Output only the span of lines that begins at the line containing "call! s := apply_company_retention_blocks" and ends at the last line of the data, both included, exactly as they appear.

----- Given data -----

(* ===== verification/MediaOps.v ===== *)
(** * Stored media and retention (src/state.rs)

    Saving and deleting media objects, removing expired temporary media, and
    the retention pass that applies a company's privacy policy to its messages,
    media and transcripts. *)
From S2P Require Import Prelude Text Json Errors Env Config Models Jid Media Records.
From S2P Require Import EventBus Whatsapp Store Contacts Groups Conversations Messages.
From S2P Require Import Channels Bytes Transcripts.

Record RetentionSummary : Type := mkRetentionSummary {
  ret_messages_removed : nat;
  ret_transcripts_removed : nat;
  ret_transcripts_redacted : nat;
  ret_media_removed : nat
}.
#[export] Instance eta_RetentionSummary : Eta RetentionSummary := λ r,
  mkRetentionSummary (ret_messages_removed r) (ret_transcripts_removed r)
    (ret_transcripts_redacted r) (ret_media_removed r).
Definition empty_summary : RetentionSummary := mkRetentionSummary 0 0 0 0.
Definition add_summary (a b : RetentionSummary) : RetentionSummary :=
  {| ret_messages_removed := ret_messages_removed a + ret_messages_removed b;
     ret_transcripts_removed := ret_transcripts_removed a + ret_transcripts_removed b;
     ret_transcripts_redacted := ret_transcripts_redacted a + ret_transcripts_redacted b;
     ret_media_removed := ret_media_removed a + ret_media_removed b |}.

(** [now - Duration::days(days)].  A duration that does not fit its [i64] of
    seconds, or a date out of range, panics; the model has no such bound. *)
Definition retention_cutoff (now : time) (retention_days : option Z) : option time :=
  (λ d, now - days (Z.min d i64_max)) <$> retention_days.

Section media_ops.
Context `{Env}.

Definition put_media (media_id : string) (m : MediaObject) (inner : StoreInner)
  : StoreInner := inner <| st_media ::= <[media_id := m]> |>.

(** ** Saving and deleting *)
Definition saved_media (config : AppConfig) (now : time) (media_id : string)
    (object_key : string) (m : MediaObject) : MediaObject :=
  let m := m <| media_storage_status := "permanent" |>
             <| media_permanent_object_key := Some object_key |>
             <| media_public_url := public_object_url config object_key |> in
  let m := if decide (media_media_type m = "image")
           then m <| media_thumbnail_url :=
                       opt_or (media_public_url m)
                         (bool_then (cfg_dev_mode config) (dev_media_url config media_id)) |>
           else m in
  m <| media_saved_at := Some now |> <| media_updated_at := now |>.

Definition save_media_with_permanent_object_key (media_id entity_type entity_id : string)
    (permanent_object_key : option string) : M (result MediaObject ApiError) :=
  let! inner := get_inner in
  match st_media inner !! media_id with
  | None => ret (Err (media_not_found media_id))
  | Some m =>
    let! now := now_utc in
    let! config := get_config in
    let object_key := unwrap_or permanent_object_key (r2_object_key
      {| ki_base_prefix := r2_base_prefix (cfg_r2 config);
         ki_class := "permanent";
         ki_project_id := media_project_id m;
         ki_company_id := media_company_id m;
         ki_channel_id := "channel_dev";
         ki_conversation_id := Some (media_conversation_id m);
         ki_entity_type := Some entity_type;
         ki_entity_id := Some entity_id;
         ki_date := now;
         ki_media_id := media_id;
         ki_ext := "bin" |}) in
    let updated := saved_media config now media_id object_key m in
    modify_inner (put_media media_id updated);;;
    persist_locked;;;
    ret (Ok updated)
  end.

Definition save_media_for_company (project_id company_id media_id entity_type entity_id : string)
  : M (result MediaObject ApiError) :=
  try! _ := gets (λ s, media_for_company (app_inner s) project_id company_id media_id) in
  save_media_with_permanent_object_key media_id entity_type entity_id None.

Definition save_media_with_permanent_object_key_for_company
    (project_id company_id media_id entity_type entity_id permanent_object_key : string)
  : M (result MediaObject ApiError) :=
  try! _ := gets (λ s, media_for_company (app_inner s) project_id company_id media_id) in
  save_media_with_permanent_object_key media_id entity_type entity_id
    (Some permanent_object_key).

Definition delete_media_for_company (project_id company_id media_id : string)
  : M (result MediaObject ApiError) :=
  let! inner := get_inner in
  try! m := ret (media_for_company inner project_id company_id media_id) in
  let! now := now_utc in
  let updated := m <| media_storage_status := "deleted" |>
                   <| media_public_url := None |>
                   <| media_thumbnail_url := None |>
                   <| media_expires_at := None |>
                   <| media_updated_at := now |> in
  modify_inner (put_media media_id updated);;;
  persist_locked;;;
  ret (Ok updated).

(** ** Deleting bytes

    The store is not locked while bytes are deleted, and each deletion is a
    block of its own; what [.._blocks] names, the method of that name is the run
    of it that nothing else interrupts. *)
Definition delete_media_object_bytes_blocks (io : ByteIo) (m : MediaObject)
  : Async AppState bool :=
  do! first := match media_object_key m with
               | Some key => let! r := bytes_delete io key in ret (is_ok r)
               | None => ret true
               end in
  do! second := match media_permanent_object_key m with
                | Some key =>
                  if decide (media_object_key m = Some key) then ret true
                  else let! r := bytes_delete io key in ret (is_ok r)
                | None => ret true
                end in
  Finish (first && second).
Definition delete_media_object_bytes_best_effort (io : ByteIo) (m : MediaObject) : M bool :=
  run_async (delete_media_object_bytes_blocks io m).

(** The media of a list whose bytes could be deleted, and the others. *)
Fixpoint delete_bytes_blocks (io : ByteIo) (l : list MediaObject)
  : Async AppState (list MediaObject * list MediaObject) :=
  match l with
  | [] => Finish ([], [])
  | m :: l =>
    call! ok := delete_media_object_bytes_blocks io m in
    call! r := delete_bytes_blocks io l in
    Finish (if ok : bool then (m :: r.1, r.2) else (r.1, m :: r.2))
  end.
Definition delete_bytes_of (io : ByteIo) (l : list MediaObject)
  : M (list MediaObject * list MediaObject) := run_async (delete_bytes_blocks io l).

Definition is_temporary (m : MediaObject) : bool :=
  bool_decide (media_storage_status m ∈ ["temp"; "quarantine"; "outbound-temp"]%string).

Definition expired_temp (now : time) (m : MediaObject) : bool :=
  is_temporary m && is_some_and (media_expires_at m) (λ t, bool_decide (t ≤ now)).

Definition remove_media (gone : gset string) (inner : StoreInner) : StoreInner :=
  inner <| st_media ::= retain (λ id _, negb (bool_decide (id ∈ gone))) |>.

Definition cleanup_expired_temp_media_blocks (io : ByteIo) : Async AppState nat :=
  do! now := now_utc in
  do! inner := get_inner in
  call! r := delete_bytes_blocks io
               (retain_list (expired_temp now) (hm_values (st_media inner))) in
  let expired_ids : gset string := list_to_set (media_id <$> r.1) in
  do! _ := (modify_inner (remove_media expired_ids);;;
            if decide (expired_ids = ∅) then ret tt else persist_locked) in
  Finish (size expired_ids).
Definition cleanup_expired_temp_media (io : ByteIo) : M nat :=
  run_async (cleanup_expired_temp_media_blocks io).

(** ** Retention *)
Definition expired_message (project_id company_id : string) (cutoff : time) (m : Message)
  : bool :=
  message_of_tenant m project_id company_id && bool_decide (msg_created_at m ≤ cutoff).

Definition candidate_messages (project_id company_id : string) (cutoff : option time)
    (inner : StoreInner) : gset string :=
  match cutoff with
  | None => ∅
  | Some cutoff =>
    dom (retain (λ _ m, expired_message project_id company_id cutoff m)
           (st_messages_by_id inner))
  end.

Definition candidate_media (project_id company_id : string) (messages : gset string)
    (media_temp_cutoff : option time) (m : MediaObject) : bool :=
  is_some_and (media_message_id m) (λ id, bool_decide (id ∈ messages))
  || (is_temporary m && media_of_tenant m project_id company_id
      && is_some_and media_temp_cutoff (λ cutoff, bool_decide (media_created_at m ≤ cutoff))).

(** What the deletions allow to remove: a message whose media could not be
    deleted stays, with that media. *)
Definition failed_messages (failed : list MediaObject) : gset string :=
  list_to_set (failed ≫= λ m, some_list (media_message_id m)).
Definition removable_media (deleted : list MediaObject) (failed_ids : gset string)
  : gset string :=
  list_to_set (media_id <$> retain_list
    (λ m, is_none_or (media_message_id m) (λ id, negb (bool_decide (id ∈ failed_ids)))) deleted).

(** [messages_by_id.retain], [messages.retain] in every conversation,
    [transcripts.retain], [media.retain]. *)
Definition remove_expired (messages media : gset string) (inner : StoreInner) : StoreInner :=
  inner <| st_messages_by_id ::= retain (λ id _, negb (bool_decide (id ∈ messages))) |>
        <| st_messages_by_conversation ::=
             fmap (M:=gmap string)
               (retain_list (λ m, negb (bool_decide (msg_id m ∈ messages)))) |>
        <| st_transcripts ::= retain (λ id _, negb (bool_decide (id ∈ messages))) |>
        <| st_media ::= retain (λ id _, negb (bool_decide (id ∈ media))) |>.

Definition expired_transcript (project_id company_id : string) (cutoff : time)
    (t : Transcript) : bool :=
  transcript_of_tenant t project_id company_id && bool_decide (tr_updated_at t ≤ cutoff).

Definition needs_redaction (project_id company_id : string) (t : Transcript) : bool :=
  transcript_of_tenant t project_id company_id
  && (bool_decide (is_Some (tr_text t)) || negb (is_null (tr_raw_response_json t))).
Definition redact_transcript (now : time) (t : Transcript) : Transcript :=
  t <| tr_text := None |> <| tr_raw_response_json := redacted |> <| tr_updated_at := now |>.

(** Second step: transcripts past their own retention. *)
Definition expire_transcripts (project_id company_id : string) (cutoff : option time) : M nat :=
  match cutoff with
  | None => ret 0%nat
  | Some cutoff =>
    let! inner := get_inner in
    let kept := retain (λ _ t, negb (expired_transcript project_id company_id cutoff t))
                  (st_transcripts inner) in
    let removed := (size (st_transcripts inner) - size kept)%nat in
    modify_inner (λ i, i <| st_transcripts := kept |>);;;
    (if decide (removed = 0%nat) then ret tt else persist_locked);;;
    ret removed
  end.

(** Third step: the text of the others, when the policy forbids it. *)
Definition redact_transcripts (project_id company_id : string) (now : time) : M nat :=
  let! inner := get_inner in
  let redacted_count :=
    size (retain (λ _ t, needs_redaction project_id company_id t) (st_transcripts inner)) in
  modify_inner (λ i, i <| st_transcripts ::= fmap (M:=gmap string) (λ t,
    if needs_redaction project_id company_id t then redact_transcript now t else t) |>);;;
  (if decide (redacted_count = 0%nat) then ret tt else persist_locked);;;
  ret redacted_count.

(** The candidates are chosen, their bytes deleted one after the other, the
    records removed, the transcripts expired and redacted: a block for each. *)
Definition apply_company_retention_blocks (io : ByteIo) (project_id company_id : string)
    (policy : CompanyPrivacyPolicy) (now : time) : Async AppState RetentionSummary :=
  do! inner := get_inner in
  let messages := candidate_messages project_id company_id
    (retention_cutoff now (pol_message_retention_days policy)) inner in
  call! r := delete_bytes_blocks io (retain_list
    (candidate_media project_id company_id messages
       (retention_cutoff now (pol_media_temp_retention_days policy)))
    (hm_values (st_media inner))) in
  let failed := failed_messages r.2 in
  let gone_messages := messages ∖ failed in
  let gone_media := removable_media r.1 failed in
  do! _ := (if decide (gone_messages = ∅ ∧ gone_media = ∅) then ret tt
            else modify_inner (remove_expired gone_messages gone_media);;; persist_locked) in
  do! removed := expire_transcripts project_id company_id
    (retention_cutoff now (pol_transcript_retention_days policy)) in
  do! redacted_count :=
    (if pol_allow_transcript_storage policy then ret 0%nat
     else redact_transcripts project_id company_id now) in
  Finish {| ret_messages_removed := size gone_messages;
            ret_transcripts_removed := removed;
            ret_transcripts_redacted := redacted_count;
            ret_media_removed := size gone_media |}.
Definition apply_company_retention (io : ByteIo) (project_id company_id : string)
    (policy : CompanyPrivacyPolicy) (now : time) : M RetentionSummary :=
  run_async (apply_company_retention_blocks io project_id company_id policy now).

(** One company: its retention and, when it did something, an audit entry. *)
Definition retain_company (io : ByteIo) (now : time)
    (entry : key2 * Value) : Async AppState RetentionSummary :=
  let '((project_id, company_id), value) := entry in
  call! s := apply_company_retention_blocks io project_id company_id
               (company_privacy_policy value) now in
  do! _ :=
    (if decide (ret_messages_removed s + ret_transcripts_removed s
                + ret_transcripts_redacted s + ret_media_removed s = 0)%nat
     then ret VNull
     else audit_log project_id company_id "retention.apply" "company" (Some company_id)
            (json! { "messages_removed" ~> ret_messages_removed s,
                     "transcripts_removed" ~> ret_transcripts_removed s,
                     "transcripts_redacted" ~> ret_transcripts_redacted s,
                     "media_removed" ~> ret_media_removed s })) in
  Finish s.

Fixpoint retain_companies (io : ByteIo) (now : time) (l : list (key2 * Value))
    (summary : RetentionSummary) : Async AppState RetentionSummary :=
  match l with
  | [] => Finish summary
  | entry :: l =>
    call! s := retain_company io now entry in
    retain_companies io now l (add_summary summary s)
  end.

Definition apply_retention_blocks (io : ByteIo) : Async AppState RetentionSummary :=
  do! now := now_utc in
  do! inner := get_inner in
  call! summary := retain_companies io now (hm_iter (st_companies inner)) empty_summary in
  call! expired := cleanup_expired_temp_media_blocks io in
  Finish (summary <| ret_media_removed ::= Nat.add expired |>).
Definition apply_retention_once (io : ByteIo) : M RetentionSummary :=
  run_async (apply_retention_blocks io).
End media_ops.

-----

Solution to this exercise >>
  call! s := apply_company_retention_blocks io project_id company_id
               (company_privacy_policy value) now in
  do! _ :=
    (if decide (ret_messages_removed s + ret_transcripts_removed s
                + ret_transcripts_redacted s + ret_media_removed s = 0)%nat
     then ret VNull
     else audit_log project_id company_id "retention.apply" "company" (Some company_id)
            (json! { "messages_removed" ~> ret_messages_removed s,
                     "transcripts_removed" ~> ret_transcripts_removed s,
                     "transcripts_redacted" ~> ret_transcripts_redacted s,
                     "media_removed" ~> ret_media_removed s })) in
  Finish s.

Fixpoint retain_companies (io : ByteIo) (now : time) (l : list (key2 * Value))
    (summary : RetentionSummary) : Async AppState RetentionSummary :=
  match l with
  | [] => Finish summary
  | entry :: l =>
    call! s := retain_company io now entry in
    retain_companies io now l (add_summary summary s)
  end.

Definition apply_retention_blocks (io : ByteIo) : Async AppState RetentionSummary :=
  do! now := now_utc in
  do! inner := get_inner in
  call! summary := retain_companies io now (hm_iter (st_companies inner)) empty_summary in
  call! expired := cleanup_expired_temp_media_blocks io in
  Finish (summary <| ret_media_removed ::= Nat.add expired |>).
Definition apply_retention_once (io : ByteIo) : M RetentionSummary :=
  run_async (apply_retention_blocks io).
End media_ops.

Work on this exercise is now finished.